Mendelssohn came from a cultured family versed in art, literature and philosophy as well as music, so we can take it that when he declared Victor Hugo’s play Ruy Blas to be ‘detestable’, after being asked to write an overture and a song for a Leipzig production of it in March 1839, it was not just because he was squeamish about the high body count. Set in 17th-century Spain, the play told the story of Ruy Blas, a servant cynically tricked by his master, Don Salluste, into impersonating a court grandee and wooing the Queen, who had scorned Salluste but whom Blas loves. When Salluste reveals the truth of Blas’ low birth in an attempt to compromise the Queen and thus gain revenge, the humiliated Blas kills him and takes poison, though not before the Queen has declared her love.

For all its subsequent high standing in Hugo’s output, the play had been only a moderate success at its premiere in Paris five months earlier, and the Leipzig staging was given in aid of the local Theatrical Pension Fund. Mendelssohn originally agreed only to write the song, but in the end relented, apparently piqued when it was suggested that he could not write the overture in the admittedly short time allowed. In the end, he turned it out in just three days.
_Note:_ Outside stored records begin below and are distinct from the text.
(* ===== verification/SfsProofs.v ===== *)
(** * The block layer of SFS: what blocks, allocation and the block map do *)
From S2P Require Import Prelude Bitmap Copyinout Uio Lhd Sfs SfsErrors SfsFormat.
Import Bitmap Copyinout Uio Lhd Sfs SfsErrors SfsFormat.

Module SfsProofs.

(** Run the first operation of a computation that returns. *)
Ltac mrun H := rewrite (bind_ret _ _ _ _ _ H); cbv beta iota zeta.

Lemma bind_mret {S A B} (a : A) (k : A -> M S B) s : mbind (M := M S) k (mret a) s = k a s.
Proof. done. Qed.

Lemma kassert_true {S} site b (s : S) : b = true -> kassert site b s = Done tt s.
Proof. by intros ->. Qed.

(** Run the operations that always return. *)
Ltac mpure :=
  repeat (match goal with
  | |- context [mbind ?k (gets ?f) ?s] => rewrite (bind_ret (gets f) k s (f s) s eq_refl)
  | |- context [mbind ?k (modify ?f) ?s] => rewrite (bind_ret (modify f) k s tt (f s) eq_refl)
  | |- context [mbind _ (mret _) _] => rewrite bind_mret
  end; cbv beta iota zeta).

(** A vnode whose inode may have changed: then it is marked dirty. *)
Definition kept (v v' : sfs_vnode) : Prop := vn_refcount v' = vn_refcount v /\ (v' = v \/ sv_dirty v' = true).

Lemma kept_refl v : kept v v.
Proof. split; [done|by left]. Qed.

Lemma kept_trans v v1 v2 : kept v v1 -> kept v1 v2 -> kept v v2.
Proof. intros [? [->|?]] [? [->|?]]; split; try congruence; auto. Qed.

Lemma kept_dirty v f : kept v (dirty f v).
Proof. split; [done|by right]. Qed.
#[export] Hint Resolve kept_refl kept_dirty : core.

(** A change of the free map is recorded. *)
Definition recorded (s s' : sfs_fs) : Prop :=
  sfs_superdirty s' = sfs_superdirty s /\ nbits (sfs_freemap s') = nbits (sfs_freemap s) /\
  (sfs_freemapdirty s' = true \/ sfs_freemap s' = sfs_freemap s /\ sfs_freemapdirty s' = sfs_freemapdirty s).

Lemma recorded_refl s : recorded s s.
Proof. split_and!; [done|done|by right]. Qed.
Lemma recorded_trans s s1 s2 : recorded s s1 -> recorded s1 s2 -> recorded s s2.
Proof. intros (B & C & D) (B' & C' & D'). split_and!; try congruence. destruct D' as [|[-> ->]]; auto. Qed.
Lemma recorded_same s s' : sfs_superdirty s' = sfs_superdirty s -> sfs_freemap s' = sfs_freemap s ->
  sfs_freemapdirty s' = sfs_freemapdirty s -> recorded s s'.
Proof. intros B C D. split_and!; [done|by rewrite C|by right]. Qed.
Lemma recorded_device s d : recorded s (set_device d s).
Proof. split_and!; [done|done|by right]. Qed.
Lemma recorded_svs s m : recorded s (set_svs m s).
Proof. split_and!; [done|done|by right]. Qed.
Lemma recorded_vnodes s l : recorded s (set_vnodes l s).
Proof. split_and!; [done|done|by right]. Qed.
Lemma recorded_freemap s m : nbits m = nbits (sfs_freemap s) -> recorded s (set_freemap m s).
Proof. intros Hm. split_and!; [done|done|by left]. Qed.

(** Vnodes are allocated only by [sfs_loadvnode]. *)
Definition fixed (s s' : sfs_fs) : Prop := sv_allocs s' = sv_allocs s /\ recorded s s'.

Lemma fixed_refl s : fixed s s.
Proof. split; [done|apply recorded_refl]. Qed.
Lemma fixed_trans s s1 s2 : fixed s s1 -> fixed s1 s2 -> fixed s s2.
Proof. intros [A B] [A' B']. split; [congruence|by eapply recorded_trans]. Qed.
Lemma fixed_device s d : fixed s (set_device d s).
Proof. split; [done|apply recorded_device]. Qed.
Lemma fixed_svs s m : fixed s (set_svs m s).
Proof. split; [done|apply recorded_svs]. Qed.
Lemma fixed_freemap s m : nbits m = nbits (sfs_freemap s) -> fixed s (set_freemap m s).
Proof. intros Hm. split; [done|by apply recorded_freemap]. Qed.
#[export] Hint Resolve recorded_refl recorded_device recorded_svs recorded_vnodes fixed_refl fixed_device fixed_svs : core.
#[export] Hint Resolve recorded_freemap fixed_freemap : core.
#[export] Hint Extern 0 (recorded _ _) => (apply recorded_same; reflexivity) : core.

Section SfsProofs.
Context {HW : LhdHardware} (curas : Z) {HL : LhdLaws}.

(** ** Blocks *)

Definition block (s : sfs_fs) (b : Z) : list Z := sectors (sfs_device s) b.
Definition used (s : sfs_fs) (b : Z) : Prop := bit (sfs_freemap s) b = true.
#[global] Instance used_dec s b : Decision (used s b) := bool_eq_dec _ _.

(** A mounted volume, on a disk that reports no error on a write from here on
    ([dev_ok]): the superblock and what lies behind the last block are in use; block
    addresses in bytes fit 32 bits. *)
Record fs_ok (s : sfs_fs) : Prop := {
  fo_dev : dev_ok (sfs_device s);
  fo_nblocks : 0 < sb_nblocks s <= d_blocks (sfs_device s) /\ sb_nblocks s < 2 ^ 23;
  fo_map : wf (sfs_freemap s) /\ sb_nblocks s <= nbits (sfs_freemap s);
  fo_tail : forall b, sb_nblocks s <= b < nbits (sfs_freemap s) -> used s b;
  fo_super : used s 0
}.

Lemma fs_covered s : fs_ok s -> covered (sfs_freemap s).
Proof. intros Hs. destruct (fo_map _ Hs) as [(Hn & Hl & _) _]. by split. Qed.

Definition in_volume (s : sfs_fs) (b : Z) : Prop := 0 <= b < sb_nblocks s.

(** The device after operations that change no sector. *)
Definition quiet (d d' : lhd) : Prop := dev_ok d' /\ d_blocks d' = d_blocks d /\ sectors d' = sectors d.

Lemma quiet_refl d : dev_ok d -> quiet d d.
Proof. by intros. Qed.

Lemma fs_ok_device s d' : fs_ok s -> dev_ok d' -> d_blocks d' = d_blocks (sfs_device s) -> fs_ok (set_device d' s).
Proof. intros [A B C D E] Hd Hb. split; cbn; try done. by rewrite Hb. Qed.

Lemma quiet_ok s d' : fs_ok s -> quiet (sfs_device s) d' -> fs_ok (set_device d' s).
Proof. intros H (? & ? & ?). by apply fs_ok_device. Qed.

Lemma rwblock_read tries : forall b u s, fs_ok s -> in_volume s b -> uio_ok curas u -> block_uio b u -> uio_rw u = UIO_READ ->
  exists r u' d', rwblock_retry curas tries u s = Done (r, u') (set_device d' s) /\ quiet (sfs_device s) d' /\ uio_ok curas u' /\
    (r = 0 /\ moved 512 0 (block s b) (block s b) u u' \/ r = EIO /\ u' = u).
Proof.
  induction tries as [|tries IH]; intros b u s Hs Hb Hu Hbu Hrw; pose proof (fo_dev _ Hs) as Hd; pose proof (fo_nblocks _ Hs) as [Hn _];
    (destruct (sectors_read curas b u (sfs_device s)) as (r & u' & d' & He & Hd' & Hbl & Hsec & Hu' & Hr);
      [done|unfold in_volume in Hb; lia|done|done|by rewrite (proj2 Hbu)|]);
    rewrite <- lhd_io_sector in He by (apply Hd || done || (unfold in_volume in Hb; lia));
    (assert (Hio : devop_io curas u s = Done (r, u') (set_device d' s)) by (unfold devop_io; by rewrite He));
    cbn [rwblock_retry]; mrun Hio; (destruct Hr as [[-> Hm]|[-> ->]]).
  - exists 0, u', d'. split_and!; try done. by left.
  - exists EIO, u, d'. split_and!; try done. by right.
  - exists 0, u', d'. split_and!; try done. by left.
  - change (EIO =? EINVAL) with false. change (EIO =? EIO) with true. cbv iota.
    destruct (IH b u (set_device d' s)) as (r2 & u2 & d2 & He2 & (Hq1 & Hq2 & Hq3) & Hu2 & Hr2); try done.
    { apply fs_ok_device; [done|done|congruence]. }
    exists r2, u2, d2. split_and!; [exact He2| |done|].
    + split_and!; [done|cbn in Hq2; congruence|cbn in Hq3; congruence].
    + unfold block in *. cbn in Hr2. by rewrite Hsec in Hr2.
Qed.

Lemma rwblock_write tries b u s : fs_ok s -> in_volume s b -> uio_ok curas u -> block_uio b u -> uio_rw u = UIO_WRITE ->
  exists u' d' buf, rwblock_retry curas tries u s = Done (0, u') (set_device d' s) /\ dev_ok d' /\
    d_blocks d' = d_blocks (sfs_device s) /\ uio_ok curas u' /\ moved 512 0 (lh_buf (sfs_device s)) buf u u' /\
    wrote b (contents (uio_mem u) <$> take 512 (addrs u)) (sfs_device s) d'.
Proof.
  intros Hs Hb Hu Hbu Hrw. pose proof (fo_dev _ Hs) as Hd. pose proof (fo_nblocks _ Hs) as [Hn _].
  destruct (sectors_write curas b u (sfs_device s)) as (u' & d' & buf & He & Hd' & Hbl & Hm & Hu' & Hw);
    [done|unfold in_volume in Hb; lia|done|done|by rewrite (proj2 Hbu)|].
  rewrite <- lhd_io_sector in He by (apply Hd || done || (unfold in_volume in Hb; lia)).
  assert (Hio : devop_io curas u s = Done (0, u') (set_device d' s)) by (unfold devop_io; by rewrite He).
  exists u', d', buf. split_and!; try done. destruct tries; cbn [rwblock_retry]; by mrun Hio.
Qed.

(** The uio for a kernel buffer of one block. *)
Lemma kinit_ok b rw sp : uio_ok curas (uio_kinit 0 SFS_BLOCKSIZE (b * SFS_BLOCKSIZE) rw sp) /\
  block_uio b (uio_kinit 0 SFS_BLOCKSIZE (b * SFS_BLOCKSIZE) rw sp) /\
  addrs (uio_kinit 0 SFS_BLOCKSIZE (b * SFS_BLOCKSIZE) rw sp) = seqZ 0 512.
Proof.
  unfold SFS_BLOCKSIZE. assert (Ha : addrs (uio_kinit 0 512 (b * 512) rw sp) = seqZ 0 512).
  { unfold addrs, iov_addrs. cbn [uio_iov uio_kinit fmap list_fmap mjoin list_join iov_base iov_len]. by rewrite app_nil_r. }
  split; [|split; [by split|exact Ha]]. split.
  - apply Forall_singleton. unfold iov_ok. cbn. lia.
  - rewrite Ha. apply NoDup_seqZ.
  - rewrite Ha, length_seqZ. cbn. lia.
  - intros a _. by left.
  - done.
Qed.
The result, as ever with Mendelssohn, is brilliant in manner and skilful in construction, though the carefree energy of much of it seems strangely at odds with the subject. Only the swirling, febrile C minor music of the first theme and, above all, the noble opening wind chords that open the work, and return several times to punctuate the course of the movement (a dark counterpart of the ‘magical’ chords of the A Midsummer Night’s Dream overture of 13 years earlier), seem to betray apparent inspiration in Hugo’s grim tale.